• _Given records_:
(** *** Registration *)

Lemma register_arrives vm node platform devices :
  valid_string vm → valid_string node → valid_string platform → Forall valid_string devices →
  ∃ m, result_bind (parse (wire (register_json vm node platform devices))) message = Ok m ∧ m !! "msg" = Some (JStr "register").
Proof.
  intros Hv Hn Hp Hd. rewrite (wire_parse 2).
  - unfold register_json. cbn [renumber fmap list_fmap fst snd result_bind]. rewrite message_of; [eexists; split; [done|done]|].
    cbn [numbers_ok forallb snd]. rewrite andb_true_r. clear. induction devices as [|d ds IH]; [done|exact IH].
  - repeat (apply Forall_cons; split); try apply Forall_nil_2; split; simpl; try (by apply text_valid; solve_ascii); try done.
    by apply Forall_fmap.
  - lia.
Qed.

Lemma ack_lines i rest :
  valid_string i → host_lines (encode_line (ack_json i)) ++ rest = print (ack_json i) :: rest ∧ recv (print (ack_json i)) = ack_json i.
Proof.
  intros Hi. assert (Hp : printable 1 (ack_json i)).
  { repeat (apply Forall_cons; split); try apply Forall_nil_2; split; simpl; try done; apply text_valid; solve_ascii. }
  split.
  - assert (encode_line (ack_json i) = framed [print (ack_json i)]) as -> by done.
    rewrite host_lines_framed; [done|]. apply Forall_singleton, one_line_split. by eapply one_line_print.
  - apply (recv_print 1); [done| |lia]. cbn [ack_json distinct_keys]. split.
    + change (NoDup ["agent_id"; "msg"]). apply (bool_decide_unpack _). vm_compute. exact I.
    + by repeat (apply Forall_cons; split).
Qed.
(* ===== verification/GpuMemory.v ===== *)
(** * The GPGPU's memory management is safe

    The invariant of the driver's memory manager over the simulated device
    (page tables within bounds, in live memory and apart from each other, no
    physical page mapped twice), that its functions keep it and never touch
    memory they do not own, and that the device translates an address the
    driver handed out to the memory the driver allocated for it.  This is
    about requests that are served one after another, which the driver's
    locks do not ensure: two allocations that overlap break the invariant
    ([overlapping_allocs_share_memory]). *)
From stdpp Require Import options.
From S2P Require Import Prelude Types Effects Memory GpuDevice GpuDriver.
Open Scope Z_scope.
Set Default Proof Using "Type*".

(** ** Arithmetic *)

Lemma ldiff_page x : Z.ldiff x 4095 = x / 4096 * 4096.
Proof.
  change 4095 with (Z.ones 12). rewrite Z.ldiff_ones_r, Z.shiftl_mul_pow2, Z.shiftr_div_pow2 by lia. done.
Qed.

Lemma PAGE_ALIGN_spec size :
  0 ≤ size < 2 ^ 63 →
  PAGE_ALIGN size mod 4096 = 0 ∧ size ≤ PAGE_ALIGN size < size + 4096.
Proof.
  intros Hs. unfold PAGE_ALIGN. rewrite ldiff_page, u64_id by lia. rewrite Z.mod_mul by lia.
  pose proof (Z.div_mod (size + 4095) 4096). pose proof (Z.mod_pos_bound (size + 4095) 4096). lia.
Qed.
(** * trade5: the technical signal engine

    A shallow embedding of the price validator, the risk calculator, the
    indicator calculator, the protection rules, the signal cascade, the
    entry optimizer and the analysis endpoint of the [backend] package,
    with the properties of the specification stated against it.

    Numbers.  A Python [float] is modelled by [pyfloat]: an exact rational
    for every finite value, plus [+inf], [-inf] and [NaN].  Finite results
    are therefore exact (no binary rounding, no overflow) and there is one
    zero only; comparisons, the propagation of [NaN] and of the infinities,
    and the two divisions of the code (Python's, which raises on a zero
    divisor, and numpy's, which yields an infinity or [NaN]) are as in the
    source.  Finite values are kept in lowest terms, so equal numbers are
    equal terms. *)

From Stdlib Require Import QArith Qround Qabs ZArith List String Ascii Bool Lia Lqa.
From Stdlib Require Import Permutation Sorted.
Import ListNotations.
Local Open Scope Q_scope.

(* ===================================================================== *)
(** * Exceptions *)
(* ===================================================================== *)

Inductive exn : Type :=
| ZeroDivisionError
| ValueError
| TypeError
| IndexError
| OverflowError.

Inductive result (A : Type) : Type :=
| Ok (a : A)
| Raise (e : exn).
Arguments Ok {A} a.
Arguments Raise {A} e.

Definition bind {A B : Type} (m : result A) (k : A -> result B) : result B :=
  match m with
  | Ok a => k a
  | Raise e => Raise e
  end.

Notation "x <- m ;; k" := (bind m (fun x => k))
  (at level 61, m at next level, right associativity).

Definition returns {A : Type} (m : result A) : Prop := exists a, m = Ok a.
Definition raises {A : Type} (m : result A) : Prop := exists e, m = Raise e.

(* ===================================================================== *)
(** * Python floats *)
(* ===================================================================== *)

Module PyFloat.

Inductive pyfloat : Type :=
| Fin (q : Q)
| PInf
| NInf
| NaN.

Definition Qltb (a b : Q) : bool :=
  match a ?= b with Lt => true | _ => false end.
Definition Qleb (a b : Q) : bool :=
  match a ?= b with Gt => false | _ => true end.
Definition Qeqb (a b : Q) : bool :=
  match a ?= b with Eq => true | _ => false end.

(** [x < y] and [x <= y]; every comparison with [NaN] is false. *)
Definition flt (x y : pyfloat) : bool :=
  match x, y with
  | NaN, _ | _, NaN => false
  | Fin a, Fin b => Qltb a b
  | _, NInf => false
  | NInf, _ => true
  | PInf, _ => false
  | Fin _, PInf => true
  end.

Definition fle (x y : pyfloat) : bool :=
  match x, y with
  | NaN, _ | _, NaN => false
  | Fin a, Fin b => Qleb a b
  | NInf, _ => true
  | _, PInf => true
  | _, NInf => false
  | PInf, _ => false
  end.

Definition fgt (x y : pyfloat) : bool := flt y x.
Definition fge (x y : pyfloat) : bool := fle y x.

Definition is_nan (x : pyfloat) : bool :=
  match x with NaN => true | _ => false end.
Definition is_inf (x : pyfloat) : bool :=
  match x with PInf | NInf => true | _ => false end.
Definition is_finite (x : pyfloat) : bool :=
  match x with Fin _ => true | _ => false end.

Definition fneg (x : pyfloat) : pyfloat :=
  match x with
  | Fin a => Fin (Qred (- a))
  | PInf => NInf
  | NInf => PInf
  | NaN => NaN
  end.

Definition fabs (x : pyfloat) : pyfloat :=
  match x with
  | Fin a => Fin (Qred (Qabs a))
  | PInf | NInf => PInf
  | NaN => NaN
  end.

Definition fadd (x y : pyfloat) : pyfloat :=
  match x, y with
  | NaN, _ | _, NaN => NaN
  | Fin a, Fin b => Fin (Qred (a + b))
  | PInf, NInf | NInf, PInf => NaN
  | PInf, _ | _, PInf => PInf
  | NInf, _ | _, NInf => NInf
  end.

Definition fsub (x y : pyfloat) : pyfloat :=
  match x, y with
  | NaN, _ | _, NaN => NaN
  | Fin a, Fin b => Fin (Qred (a - b))
  | PInf, PInf | NInf, NInf => NaN
  | PInf, _ | _, NInf => PInf
  | NInf, _ | _, PInf => NInf
  end.

(** The infinity of the sign of [a], [NaN] for zero. *)
Definition signed_inf (a : Q) : pyfloat :=
  match a ?= 0 with
  | Gt => PInf
  | Lt => NInf
  | Eq => NaN
  end.

Definition fmul (x y : pyfloat) : pyfloat :=
  match x, y with
  | NaN, _ | _, NaN => NaN
  | Fin a, Fin b => Fin (Qred (a * b))
  | Fin a, PInf | PInf, Fin a => signed_inf a
  | Fin a, NInf | NInf, Fin a => signed_inf (- a)
  | PInf, PInf | NInf, NInf => PInf
  | PInf, NInf | NInf, PInf => NaN
  end.
(** The rectangle with corners [(x0, y0)] and [(x1, y1)]. *)
Definition rect (x0 y0 x1 y1 : Z) : list point :=
  [(inject_Z x0, inject_Z y0); (inject_Z x1, inject_Z y0);
   (inject_Z x1, inject_Z y1); (inject_Z x0, inject_Z y1)].

Definition cell (r c : Z) (t : string) : DocumentTableCell :=
  {| row_index := r; column_index := c; column_span := Some 1; content := t |}.

Definition table_on (page_no : Z) (outline : list point)
    (cs : list DocumentTableCell) : DocumentTable :=
  {| bounding_regions := [{| page_number := page_no; polygon := outline |}];
     table_cells := cs |}.

Definition line_at (t : string) (outline : list point) : DocumentLine :=
  {| line_content := t; line_polygon := outline |}.

(** Three tables in a chain: [chain_c] touches [chain_a] above it and
    [chain_b] below it, which do not meet. *)
Definition chain_a : DocumentTable := table_on 1 (rect 0 0 1 1) [cell 0 0 "a"].
Definition chain_b : DocumentTable := table_on 1 (rect 0 2 1 3) [cell 0 0 "b"].
Definition chain_c : DocumentTable := table_on 1 (rect 2 1 3 2) [cell 0 0 "c"].

(** Three tables every two of which overlap, from 8 to 12, from 2 to 10 and
    from 9 to 11, and a fourth above them, from 0 to 2, that touches the
    second alone. *)
Definition mutual_p : DocumentTable := table_on 1 (rect 0 8 1 12) [cell 0 0 "p"].
Definition mutual_q : DocumentTable := table_on 1 (rect 2 2 3 10) [cell 0 0 "q"].
Definition mutual_r : DocumentTable := table_on 1 (rect 4 9 5 11) [cell 0 0 "r"].
Definition lone_top : DocumentTable := table_on 1 (rect 6 0 7 2) [cell 0 0 "x"].

(** The number of tables in each band of page 1, band by band. *)
Definition band_sizes (tbls : list DocumentTable) : res (list nat) :=
  infos <- collect_tables 1 tbls [] ;;
  Ok (map (fun b => List.length (band_tables b)) (cluster infos)).

(** A document of two pages: two tables side by side with a line inside
    the first, a line above them and a line below; then a page of text. *)
Definition left_table : DocumentTable :=
  table_on 1 (rect 0 0 10 10) [cell 0 0 "a"; cell 0 1 " b "; cell 1 0 "a2"].
Definition right_table : DocumentTable :=
  table_on 1 (rect 20 5 30 15) [cell 0 0 "c"].
Definition inside_line : DocumentLine := line_at "inside" (rect 2 2 6 6).
Definition below_line : DocumentLine := line_at " below " (rect 0 30 10 40).
Definition above_line : DocumentLine :=
  line_at "above" [(inject_Z 0, inject_Z (-10)); (inject_Z 10, inject_Z (-10))].
Definition first_page : DocumentPage :=
  {| page_page_number := 1; lines := [inside_line; below_line; above_line] |}.
Definition second_page : DocumentPage :=
  {| page_page_number := 2; lines := [below_line] |}.
Definition two_pages : AnalyzeResult :=
  {| pages := [first_page; second_page];
     tables := [right_table; left_table] |}.

(** The layout of the first page: the line above, the band of the two
    tables, and the line below; the line inside the left table is gone. *)
Definition first_page_elements : list element :=
  [LineEl (-10 # 1) "above";
   BandEl 0
     [(0, [{| col := 0; text := "a" |}; {| col := 1; text := "b" |};
           {| col := 2; text := "c" |}]);
      (1, [{| col := 0; text := "a2" |}])];
   LineEl (35 # 1) "below"].

(** A table drawn with two vertices, and a line with none. *)
Definition flat_table : DocumentTable :=
  table_on 1 [(inject_Z 0, inject_Z 0); (inject_Z 10, inject_Z 0)]
    [cell 0 0 "x"].
Definition empty_line : DocumentLine := line_at "lost" [].
Definition with_flat_table : AnalyzeResult :=
  {| pages := [first_page; second_page]; tables := [left_table; flat_table] |}.
Definition with_empty_line : AnalyzeResult :=
  {| pages := [{| page_page_number := 1; lines := [below_line; empty_line] |}];
     tables := [left_table] |}.

(** One table and a line below it. *)
Definition table_then_line : AnalyzeResult :=
  {| pages := [{| page_page_number := 1; lines := [below_line] |}];
     tables := [right_table] |}.

(** The texts of four pages: a cover, a contents page under its heading,
    a page of entries, and the first page of the text. *)
Definition book : list string :=
  ["A Book";
   "Table of Contents
Preface .... 1";
   "Intro ..... 1
Methods .... 5
Results   9
Discussion
Index";
   "Intro
The text starts here."].

(** The sheet the two sample pages give. *)
Definition two_pages_sheet : Sheet :=
  {| name := "Sheet1";
     rows :=
       [{| cells := [{| value := "above"; enable := true; index := 1 |}];
           row_number := 1 |};
        {| cells := [{| value := "a"; enable := true; index := 1 |};
                     {| value := "b"; enable := true; index := 2 |};
                     {| value := "c"; enable := true; index := 3 |}];
           row_number := 2 |};
        {| cells := [{| value := "a2"; enable := true; index := 1 |}];
           row_number := 3 |};
        {| cells := [{| value := "below"; enable := true; index := 1 |}];
           row_number := 5 |};
        {| cells := [{| value := "below"; enable := true; index := 1 |}];
           row_number := 6 |}] |}.

(** A table whose upper edge is at the float 0.2, and a line over that
    edge with its three vertices at the floats 0.1, 0.2 and 0.3: the mean
    of the three, taken exactly, is above the edge, and the mean binary64
    arithmetic gives, 0.20000000000000004, is below it, inside the table. *)
Definition tenth : Q := 3602879701896397 # 36028797018963968.
Definition fifth : Q := 3602879701896397 # 18014398509481984.
Definition three_tenths : Q := 5404319552844595 # 18014398509481984.
Definition edge_table : DocumentTable :=
  table_on 1 [(0, fifth); (10, fifth); (10, 1); (0, 1)]%Q [cell 0 0 "t"].
Definition edge_line : DocumentLine :=
  line_at "edge" [(5, tenth); (5, fifth); (5, three_tenths)]%Q.
Definition edge_page : DocumentPage :=
  {| page_page_number := 1; lines := [edge_line] |}.
Definition edge_document : AnalyzeResult :=
  {| pages := [edge_page]; tables := [edge_table] |}.

End Samples.

(** * Properties *)

(** ** Dictionaries *)

Section DictFacts.
Context {V : Type}.

Lemma dict_get_set_same (k : string) (v : V) (d : dict V) :
  dict_get k (dict_set k v d) = Some v.
Proof.
  induction d as [|[k' v'] d IH]; simpl.
  - now rewrite String.eqb_refl.
  - destruct (String.eqb k' k) eqn:E; simpl; rewrite E; auto.
Qed.

Lemma dict_get_set_other (k k' : string) (v : V) (d : dict V) :
  k <> k' -> dict_get k (dict_set k' v d) = dict_get k d.
Proof.
  intros Hne. induction d as [|[k0 v0] d IH]; simpl.
  - destruct (String.eqb k' k) eqn:E; auto.
    apply String.eqb_eq in E. congruence.
  - destruct (String.eqb k0 k') eqn:E; simpl.
    + apply String.eqb_eq in E. subst k0.
      destruct (String.eqb k' k) eqn:E'; auto.
      apply String.eqb_eq in E'. congruence.
    + now rewrite IH.
Qed.
Lemma kept_lines_join x :
  kept_lines x <> [] -> kept_lines (join nl (kept_lines x)) = kept_lines x.
Proof.
  intros Hn. unfold kept_lines at 1.
  rewrite unmark_fixed by apply contains_join, kept_lines_marker_free.
  unfold nl. rewrite split_join by (done || apply kept_lines_newline_free).
  apply filter_fixed, Forall_filter_true.
Qed.

Lemma clear_idempotent x :
  _clear_llm_response (_clear_llm_response x) = _clear_llm_response x.
Proof.
  rewrite !clear_unfold. fold (kept_lines x).
  destruct (kept_lines x) as [|l ls] eqn:E; [done|].
  rewrite <- E. fold (kept_lines (join nl (kept_lines x))).
  rewrite kept_lines_join; [done|]. by rewrite E.
Qed.

End CleanerFacts.

(** ** Stepping through monadic code *)

Section MonadFacts.

Context {A B : Type}.

Lemma bind_ok (c : M A) (k : A -> M B) m a m1 :
  c m = (Ok a, m1) -> (c ≫= k) m = k a m1.
Proof. intros H. unfold mbind, M_bind, bind. by rewrite H. Qed.

Lemma bind_raise (c : M A) (k : A -> M B) m e m1 :
  c m = (Raise e, m1) -> (c ≫= k) m = (Raise e, m1).
Proof. intros H. unfold mbind, M_bind, bind. by rewrite H. Qed.

Lemma try_ok (c : M A) h m a m1 :
  c m = (Ok a, m1) -> try_except_ValueError c h m = (Ok a, m1).
Proof. intros H. unfold try_except_ValueError. by rewrite H. Qed.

• _Problem to solve_:
Within the records, the lines containing the string "done" are to be counted and their number given without comment.

• _Output for this task_:
11